Having confidence is about much more than concern over your looks. God sees things another way. 1 Samuel 16:7 reads, “The LORD does not look at the things people look at. People look at the outward appearance, but the LORD looks at the heart.”

Instead of relying on what others say or finding confidence in yourself, you can build “God-confidence” by remembering that He can do what you cannot. 

In other word, focus on what our powerful and mighty God can do through you, not on your own limited resources.

One of the most memorable characters in the Bible lacked confidence. Remember the scene at the burning bush? 

God called to Moses and asked him to go to Pharaoh, the head of Egypt, to get the people of Israel of out that country. 

Instead of thinking “God can” he fretted “Can I?” and basically said, “Please send someone else.” (Ex. 4:13). He felt totally unqualified; he wasn’t eloquent enough and was slow of speech (4:10). 

Moses wasn’t looking at what God could do, he was fearful of what he himself was not.

Generations later we read that story and wonder why Moses was so uncertain. 

I mean, in that dialog alone God showed him three miracles! 

A bush that burns but does not burn up, 

a staff that turns into a snake and back again and 

Moses’ own hand that God turned leprous and then back again.

God even said, “I will be with you…” (3:12).

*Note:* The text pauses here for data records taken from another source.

(* ===== verification/AuthSync.v ===== *)
(** * Sessions across tabs ([web/src/lib/auth-session-sync.ts], the listener of
    [web/src/routes/__root.tsx])

    A tab that signs in or out tells the other tabs of the browser, over a
    [BroadcastChannel] where there is one and by writing and removing a storage
    key where there is none.  A [Group] is the tabs of a browser with what is
    still on its way to each; its steps are those of the tabs, the deliveries
    and the passing of time.  The identifiers a tab draws at random are
    arguments. *)

From S2P Require Import Prelude JsString JsNumber JsInteger JsIntegerText JsValue JsonRoundTrip AuthStore AuthSession AuthSessionFacts.
Local Open Scope Z_scope.

Module AuthSync.
Import AuthStore AuthSession AuthSessionFacts.

(** ** Events *)

Definition AUTH_SYNC_STORAGE_KEY : jsstr := "new-api:auth-session:event".

#[global] Instance SyncKind_eq_dec : EqDecision SyncKind.
Proof. solve_decision. Defined.

Definition kind_text (k : SyncKind) : jsstr :=
  match k with SyncAuthenticated => "authenticated" | SyncSignedOut => "signed_out" end.

Record AuthSessionSyncEvent := MkEvent {
  ev_kind : SyncKind;
  ev_sid : jsstr;
  ev_source : jsstr;
  ev_nonce : jsstr;
  ev_timestamp : number;
}.

Definition event_value (e : AuthSessionSyncEvent) : value :=
  VObj [("kind"%js, VStr (kind_text (ev_kind e))); ("sid"%js, VStr (ev_sid e)); ("source"%js, VStr (ev_source e));
        ("nonce"%js, VStr (ev_nonce e)); ("timestamp"%js, VNum (ev_timestamp e))].

Definition isAuthSessionSyncEvent (v : value) : bool :=
  if negb (truthy v) || negb (is_object v) then false
  else
    match prop v "kind" with
    | VStr k => str_eqb k "authenticated" || str_eqb k "signed_out"
    | _ => false
    end &&
    match prop v "sid" with VStr s => nonempty s | _ => false end &&
    is_string (prop v "source") && is_string (prop v "nonce") && is_number (prop v "timestamp").

(** The typed reading of a value the guard accepted. *)
Definition event_of (v : value) : AuthSessionSyncEvent :=
  MkEvent (if str_eqb (get_str (prop v "kind")) "authenticated" then SyncAuthenticated else SyncSignedOut)
    (get_str (prop v "sid")) (get_str (prop v "source")) (get_str (prop v "nonce")) (get_num (prop v "timestamp")).

(** ** Publishing *)

(** What the browser offers: a broadcast channel, only storage, or storage
    that throws. *)
Inductive Transport := ByChannel | ByStorage | NoTransport.
#[global] Instance Transport_eq_dec : EqDecision Transport.
Proof. solve_decision. Defined.

(** What another tab's listeners are called with. *)
Inductive Notice :=
  | ChannelMessage (data : value)
  | StorageChange (key : jsstr) (newValue : option jsstr).

(** [publishAuthSessionEvent] of a tab with identifier [source], at [now]
    milliseconds; [nonce] is the identifier it draws. *)
Definition publishAuthSessionEvent (tr : Transport) (source nonce : jsstr) (now : Z) (k : SyncKind) (s : jsstr) :
    list Notice :=
  if negb (nonempty s) then []
  else
    let event := event_value (MkEvent k s source nonce (of_Z now)) in
    match tr with
    | ByChannel => [ChannelMessage event]
    | ByStorage => [StorageChange AUTH_SYNC_STORAGE_KEY (JSON_stringify event); StorageChange AUTH_SYNC_STORAGE_KEY None]
    | NoTransport => []
    end.

(** ** Receiving *)

(** The event handed to the listener, if any. *)
Definition deliver (own : jsstr) (now : Z) (v : value) : option AuthSessionSyncEvent :=
  if isAuthSessionSyncEvent v && negb (str_eqb (get_str (prop v "source")) own) &&
     num_ltb (num_abs (num_sub (of_Z now) (get_num (prop v "timestamp")))) (of_Z 60000)
  then Some (event_of v)
  else None.

Definition handleStorage (own : jsstr) (now : Z) (key : jsstr) (newValue : option jsstr) : option AuthSessionSyncEvent :=
  match newValue with
  | Some text =>
    if negb (str_eqb key AUTH_SYNC_STORAGE_KEY) || negb (nonempty text) then None
    else match JSON_parse text with Some v => deliver own now v | None => None end
  | None => None
  end.

(** [subscribeAuthSessionEvents]: what a notice leads to. *)
Definition receive (own : jsstr) (now : Z) (n : Notice) : option AuthSessionSyncEvent :=
  match n with
  | ChannelMessage data => deliver own now data
  | StorageChange key newValue => handleStorage own now key newValue
  end.

(** ** The listener of the root route *)

Inductive Reaction := Ignored | Reload | GoToSignIn.

Definition on_session_event (e : AuthSessionSyncEvent) (t : Tab) : Tab * Reaction :=
  let currentSID := session_sid (auth t) in
  let signed_in := match currentSID with Some s => nonempty s | None => false end in
  match ev_kind e with
  | SyncAuthenticated =>
    if bool_decide (Some (ev_sid e) = currentSID) then (t, Ignored)
    else ((if signed_in then clearAuthentication false complete t else t), Reload)
  | SyncSignedOut =>
    if signed_in && bool_decide (Some (ev_sid e) = currentSID)
    then (clearAuthenticatedClientState false t, GoToSignIn)
    else (t, Ignored)
  end.

(** ** The tabs of a browser *)

Record Member := MkMember {
  m_tab : Tab;
  m_source : jsstr;
  m_inbox : list Notice;
}.

Record Group := MkGroup {
  clock : Z;
  members : list Member;
}.

Definition m_sid (m : Member) : option jsstr := session_sid (auth (m_tab m)).

(** The next notice reaches a tab.  A reload starts a new page, with a new
    identifier and nothing on its way to it. *)
Definition deliver_next (now : Z) (fresh : jsstr) (m : Member) : Member :=
  match m_inbox m with
  | [] => m
  | n :: rest =>
    match receive (m_source m) now n with
    | None => MkMember (m_tab m) (m_source m) rest
    | Some e =>
      match on_session_event e (m_tab m) with
      | (_, Reload) => MkMember initial_tab fresh []
      | (t', _) => MkMember t' (m_source m) rest
      end
    end
  end.

Definition post (ns : list Notice) (m : Member) : Member := MkMember (m_tab m) (m_source m) (m_inbox m ++ ns).

(** What a tab published on the way from [t] to [t']. *)
Definition newly_published (t t' : Tab) : list (SyncKind * jsstr) := drop (length (published t)) (published t').

(** Tab [i] goes from [m_tab m] to [t'].  A channel's messages reach the tab's
    own subscription too, storage events only the other tabs. *)
Definition act (tr : Transport) (i : nat) (m : Member) (t' : Tab) (nonce : jsstr) (g : Group) : Group :=
  let ns := newly_published (m_tab m) t' ≫= λ p, publishAuthSessionEvent tr (m_source m) nonce (clock g) p.1 p.2 in
  MkGroup (clock g)
    (imap (λ j m', match tr with ByStorage => if decide (j = i) then m' else post ns m' | _ => post ns m' end)
       (<[i := MkMember t' (m_source m) (m_inbox m)]> (members g))).

Inductive delivery : Group → Group → Prop :=
  | delivery_next i m fresh g : members g !! i = Some m → m_inbox m ≠ [] →
    delivery g (MkGroup (clock g) (<[i := deliver_next (clock g) fresh m]> (members g))).

Inductive group_step (tr : Transport) : Group → Group → Prop :=
  | group_tick d g : 0 <= d → group_step tr g (MkGroup (clock g + d) (members g))
  | group_act i m t' nonce g : members g !! i = Some m → tab_step (m_tab m) t' → group_step tr g (act tr i m t' nonce g)
  | group_deliver g g' : delivery g g' → group_step tr g g'.
End AuthSync.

You’d think he would believe. But he doubted again and again. Yet, God used him mightily.

The power of prayer
When we feel ill-equipped or inadequate, that’s the time to totally rely on God and what He does through us. 

You can be secure when you know the One in whom we can put our confidence.

“It is God who arms me with strength and keeps my way secure” (2 Samuel 22:33).

Immerse yourself in God’s truth and love, and you will find insecurity fading and confidence growing in your life.

When we see with the eyes of Christ, we see who we really are.

 

POWERFUL PRAYER

 

“But blessed is the one who trusts in the LORD,  whose confidence is in him.” Jeremiah 17:7

Lord, so many times I have based my confidence on my own abilities, on what my friends think, or what I hear in the media. I doubt that I am “enough,” or if I am adequate for the tasks at hand each day. Will you help me to move away from distorted thinking that says I have to be something I am not. Help me to dwell in the truth, and put my trust in the Lord. Please empower me with greater confidence. When I know that I am Yours, I can make better choices from a solid bedrock of total acceptance. You are my sure foundation. In Jesus’ name. Amen.